## Assigned task
Gather each line of the entries below that includes "eapply".

## Records to process

Lemma wp_add_repl_file e L b bia elem :
  file_ok e L b → bia_ios bia ∈ member_ids →
  wp (mds_bmap_add_repl gc bno buf bia (Some elem)) (λ rc e', ∃ L' b' (k : nat),
    file_ok e' L' b' ∧ fs_fid (fe_fs e') = fs_fid (fe_fs e) ∧ bcm_bmapno b' = bcm_bmapno b ∧
    (L' = L ∨ L' = L ++ [bia_ios bia]) ∧ L' !! k = Some (bia_ios bia) ∧
    stat b' (Z.of_nat k) = BREPLST_VALID ∧ (∀ j, (j < length L')%nat → j ≠ k → stat b' (Z.of_nat j) ≠ BREPLST_VALID) ∧
    (rc = 0 → ∃ r, fe_assigns e' = r :: fe_assigns e ∧ logs_assign e' b' bia elem L L' r)) e.
Proof.
  intros Hf Hios. unfold mds_bmap_add_repl. do 2 wp_step. wp_step. apply wp_onFile, wp_onIno.
  eapply wp_mono; [by apply wp_ios_lookup, Hf|]. intros idx i1 (L' & Hsp & Ht' & Hxl).
  destruct (lookup_add_spec _ _ _ _ _ _ Hf Hios Hsp) as (k & -> & Hk & Hnd & HL' & Hset).
  pose proof (lookup_lt_Some _ _ _ Hk) as Hklt. destruct (Z.ltb_spec (Z.of_nat k) 0); [lia|].
  set (fs1 := fs_with_ino (fe_fs e) i1).
  assert (Hsz : 0 ≤ fs_size fs1) by apply Hf. destruct (finfo_table fs1 L' Ht' Hsz) as [Hnr Hfok].
  pose proof Hfok as [Hmax _]. unfold SL_MAX_REPLICAS in Hmax.
  wp_step. apply wp_onFile. cbn [fe_fs fe_rand fe_assigns]. fold fs1. eapply (wp_onBmap bno b); [apply Hf|].
  apply wp_inv_except; [apply Hf|done|lia|apply Hf| |].
  { apply Hf. lia. }
  intros rc nb lg ms Hpost Hv _ _. destruct (inv_post_plain _ _ _ _ Hmax Hpost (fo_policy _ _ _ Hf) (fo_states _ _ _ Hf)) as [Hpl Hoth].
  set (rc' := if (rc =? 0) && negb (nb =? BMAP_OD_SZ) then SLERR_SHORTIO else rc). set (fs2 := of_ms fs1 bno ms). cbn [fe_fs fe_rand fe_assigns].
  destruct Hpost as (Hwf' & Hfl' & Hno' & _ & Hpol' & _).
  assert (Hok : ∀ asg, file_ok {| fe_fs := fs2; fe_rand := fe_rand e; fe_assigns := asg |} L' (ms_b ms)).
  { intros asg. split; cbn; try done.
    - apply lookup_insert_eq.
    - rewrite Hfl'. apply Hf.
    - rewrite Hpol'. apply Hf.
    - intros id r Hid Hr. destruct HL' as [->| ->]; [by eapply Hf|]. apply elem_of_app in Hid as [Hid|Hid%list_elem_of_singleton]; [by eapply Hf|].
      destruct (dep_native _ Hios) as (r' & Hr' & Hfs'). subst. rewrite Hr' in Hr. by simplify_eq.
    - intros ->. by rewrite lookup_nil in Hk.
    - rewrite Hset. apply Hf. }
  assert (Hcopy : ∀ j, (j < length L')%nat → j ≠ k → stat (ms_b ms) (Z.of_nat j) ≠ BREPLST_VALID) by (intros j Hj Hne; apply Hoth; lia).
  destruct (negb (rc' =? 0)) eqn:Hrc.
  { wp_step. exists L', (ms_b ms), k. split_and!; try done. intros Hz. by rewrite Hz in Hrc. }
  do 2 wp_step. cbn [fe_fs fs_ino fs2 of_ms fs1 fs_with_ino].
  rewrite (table_nrepls _ _ Ht'), (table_nrepls _ _ (fo_table _ _ _ Hf)).
  set (isdir := match fs_type (fe_fs e) with FtDir => true | _ => false end).
  assert (Hlog : wp (if negb (Z.of_nat (length L) =? Z.of_nat (length L'))
       then onFile (onIno (mdslogfill_ino_repls (fs_fid (fe_fs e)) isdir (drop (Z.to_nat SL_DEF_REPLICAS) (sjir_repls (sjar_ino buf)))))
       else mret (sjar_ino buf))
    (λ ino e', e' = {| fe_fs := fs2; fe_rand := fe_rand e; fe_assigns := fe_assigns e |} ∧
       (L' ≠ L → mdslogfill_ino_repls (fs_fid (fe_fs e)) isdir (drop (Z.to_nat SL_DEF_REPLICAS) (sjir_repls (sjar_ino buf))) i1 = Done (ino, i1)))
    {| fe_fs := fs2; fe_rand := fe_rand e; fe_assigns := fe_assigns e |}).
  { destruct (Z.eqb_spec (Z.of_nat (length L)) (Z.of_nat (length L'))) as [Heq|Hne]; cbn [negb].
    - wp_step. split; [done|]. intros Hne. destruct HL' as [->| ->]; [done|]. rewrite length_app in Heq. cbn in Heq. lia.
    - assert (L' ≠ L) as Hne' by congruence.
      destruct (fill_ino_run (fs_fid (fe_fs e)) isdir (drop (Z.to_nat SL_DEF_REPLICAS) (sjir_repls (sjar_ino buf))) i1) as [r Hr].
      { rewrite (table_nrepls _ _ Ht'). lia. }
      { by apply Hxl. }
      apply wp_onFile, wp_onIno. cbn [fe_fs fs_ino fs2 of_ms fs1 fs_with_ino]. unfold wp. rewrite Hr. split; done. }
  wp_step. eapply wp_mono; [exact Hlog|]. intros ino e' [-> Hino].
  assert (Hb2 : fs_bmaps fs2 !! bno = Some (ms_b ms)) by apply lookup_insert_eq. rewrite Hb2. do 3 wp_step.
  exists L', (ms_b ms), k. split_and!; try done. intros _. eexists. split; [done|]. split_and!; try done. cbn.
  destruct (decide (L' = L)) as [->|Hne]; [by rewrite Z.eqb_refl|]. destruct HL' as [?| ->]; [done|].
  destruct (Z.eqb_spec (Z.of_nat (length L)) (Z.of_nat (length (L ++ [bia_ios bia])))) as [Heq|]; [|done].
  rewrite length_app in Heq. cbn in Heq. lia.
Qed.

## Finished exercise
  eapply wp_mono; [by apply wp_ios_lookup, Hf|]. intros idx i1 (L' & Hsp & Ht' & Hxl).
  wp_step. apply wp_onFile. cbn [fe_fs fe_rand fe_assigns]. fold fs1. eapply (wp_onBmap bno b); [apply Hf|].
    - intros id r Hid Hr. destruct HL' as [->| ->]; [by eapply Hf|]. apply elem_of_app in Hid as [Hid|Hid%list_elem_of_singleton]; [by eapply Hf|].
  wp_step. eapply wp_mono; [exact Hlog|]. intros ino e' [-> Hino].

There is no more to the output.